Commentary: Change baseball’s judging process

Sometime this month, the Baseball Writers Association of America will hold a meeting and vote on the wrong question.

The annual World Series meeting will be devoted to the issue of selling broadcast rights to the BBWAA’s regular-season awards presentations. There are many reasons the membership should reject the idea, not the least of which is the prospect of Toby Keith’s performing between the Cy Young and MVP presentations.

First things first. The BBWAA should be voting on a question it never seems to ask itself: Is it time for an organization of journalists to step into the 21st century and get out of the business of choosing MVPs and selecting Hall of Famers?

The answer to that is a resounding yes. But someone has to ask the question first, and that’s not likely to happen.

The BBWAA has been voting for baseball’s postseason awards since their inception. Once upon a time, perhaps, the ethical issues raised by that didn’t seem like a big deal. Those were the days when writers and players traveled together on trains and drank together, when everything was hunky-dory.

Things aren’t that way anymore, and the ethical issues really are quite clear-cut. There is no good reason for journalists to make the news by selecting award winners, and it is clearly wrong for journalists to award bonus money to players they cover. That’s essentially what happens when players have MVP, Cy Young Award, or rookie-of-the-year incentive clauses in their contracts.

This doesn’t even start to address the anecdotal evidence that some members of the BBWAA have used their votes to gain favor with athletes they cover. That’s a whole other story. The point, though, is that the system is antiquated and ethically indefensible even when it’s working as designed.

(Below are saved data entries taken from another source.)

(** The loop of [set_sh_regs] after the values [done]. *)
Record track_inv (done : list Z) (s : run_state) : Prop := {
  tr_writes x : write_runs regs (all_runs s) x = write_regs regs first done x;
  tr_open : match run_first s with
    | Some rf => (rf + Z.of_nat (length (run_values s)) = first + Z.of_nat (length done))%Z ∧
        1 ≤ length (run_values s) ≤ length done
    | None => run_values s = [] end;
  tr_closed rf rv : (rf, rv) ∈ changed_runs s → 1 ≤ length rv ≤ length done;
  tr_live r v : bmap_get r (live s) = Some v → write_regs regs first done r = v;
  tr_keys r v : bmap_get r (live s) = Some v → bmap_get r live0 = Some v ∨
    (first ≤ r < first + Z.of_nat (length done))%Z }.

Lemma write_runs_snoc runs rf rv x :
  write_runs regs (runs ++ [(rf, rv)]) x = write_regs (write_runs regs runs) rf rv x.
Proof. unfold write_runs. by rewrite foldl_app. Qed.

Lemma track_step done s v :
  track_inv done s → track_inv (done ++ [v]) (track_value first s (length done, v)).
Proof.
  intros [Hw Ho Hc Hl Hk]. unfold track_value. set (r := (first + Z.of_nat (length done))%Z).
  case_bool_decide as Helide.
  - assert (∀ x, write_regs regs first (done ++ [v]) x = write_regs regs first done x) as Hsame.
    { intros x. rewrite write_regs_snoc. rewrite <- (Hl r v Helide). apply upd_same. }
    assert (∀ s', all_runs s' = all_runs s → live s' = live s → run_first s' = None →
      run_values s' = [] → (∀ rf rv, (rf, rv) ∈ changed_runs s' → 1 ≤ length rv ≤ length done) →
      track_inv (done ++ [v]) s') as Hgen.
    { intros s' Hr Hlv Hf Hv Hcl. split.
      - intros x. by rewrite Hr, Hsame.
      - by rewrite Hf.
      - intros rf rv Hin%Hcl. rewrite length_app. lia.
      - intros k w. rewrite Hlv, Hsame. apply Hl.
      - intros k w Hkw. rewrite Hlv in Hkw. destruct (Hk k w Hkw); [by auto|].
        right. rewrite length_app. cbn. lia. }
    destruct (run_first s) as [rf|] eqn:Ef.
    + apply Hgen; try done.
      * unfold all_runs. by rewrite Ef.
      * cbn. intros rf' rv' [Hin|[= -> ->]%list_elem_of_singleton]%elem_of_app; [by eauto|].
        apply Ho.
    + apply Hgen; try done.
  - assert (∀ x, write_regs regs first (done ++ [v]) x =
      upd (write_regs regs first done) r v x) as Hupd by (intros; apply write_regs_snoc).
    split; cbn [live run_first run_values changed_runs].
    + intros x. rewrite Hupd. unfold all_runs. cbn [run_first run_values changed_runs].
      rewrite write_runs_snoc, write_regs_snoc.
      assert (default r (run_first s) + Z.of_nat (length (run_values s)) = r)%Z as ->.
      { destruct (run_first s); cbn; [by destruct Ho|]. rewrite Ho. cbn. lia. }
      unfold upd. destruct (x =? r)%Z; [done|]. rewrite <- Hw. unfold all_runs.
      destruct (run_first s); cbn [default]; [by rewrite write_runs_snoc|]. by rewrite Ho.
    + rewrite !length_app. cbn [length]. destruct (run_first s); unfold default; cbn; [lia|].
      rewrite Ho. cbn. unfold r. lia.
    + intros rf rv Hin%Hc. rewrite length_app. lia.
    + intros k w. rewrite bmap_get_insert, Hupd. unfold upd.
      destruct (kcmp k r) eqn:E; [apply kcmp_eq in E as ->; rewrite Z.eqb_refl; by intros [= ->]|..];
        (destruct (Z.eqb_spec k r) as [->|]; [by rewrite (proj2 (kcmp_eq r r) eq_refl) in E|]);
        apply Hl.
    + intros k w. rewrite bmap_get_insert, length_app. cbn [length].
      destruct (kcmp k r) eqn:E; [apply kcmp_eq in E as ->; right; unfold r; lia|..];
        (intros Hkw; destruct (Hk k w Hkw); [by auto|right; lia]).
Qed.
End track.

And then there is the Hall of Fame.

The BBWAA has been deciding who goes into the Hall since 1936. The process always has been problematic. Writers have been known to snub players they didn’t like or who didn’t cooperate with them. Writers have deliberately left obvious Hall of Famers off their ballots because they wanted to prevent the dreaded unanimous selection. Writers have submitted blank ballots to make it harder for borderline players to get in.

But none of those issues comes close to the one looming on the horizon, and that makes it imperative for the BBWAA to give up its affiliation with the Hall.

You guessed it. The issue is steroids.

Not just steroids, but andro and human growth hormone and “the cream” and “the clear” and whatever other substances have been used over the last 15 to 20 years.

A lot of very questionable achievements are going to come before Hall of Fame voters in the next decade or so. There is no way that supposedly objective journalists should serve as arbiters who legitimize some careers and dismiss others.

Baseball is not in a vacuum here. Last year, a number of newspapers and the Associated Press realized the folly of having media members participate in college football’s ranking system. The AP withdrew permission for the Bowl Championship Series to use its rankings because it was having an impact on which bowls teams went to (and how much money their schools made).

The ethics were clear. The ethics are clear here, too. The BBWAA should change the agenda for this month’s meeting and vote to protect its integrity. Let baseball worry about baseball.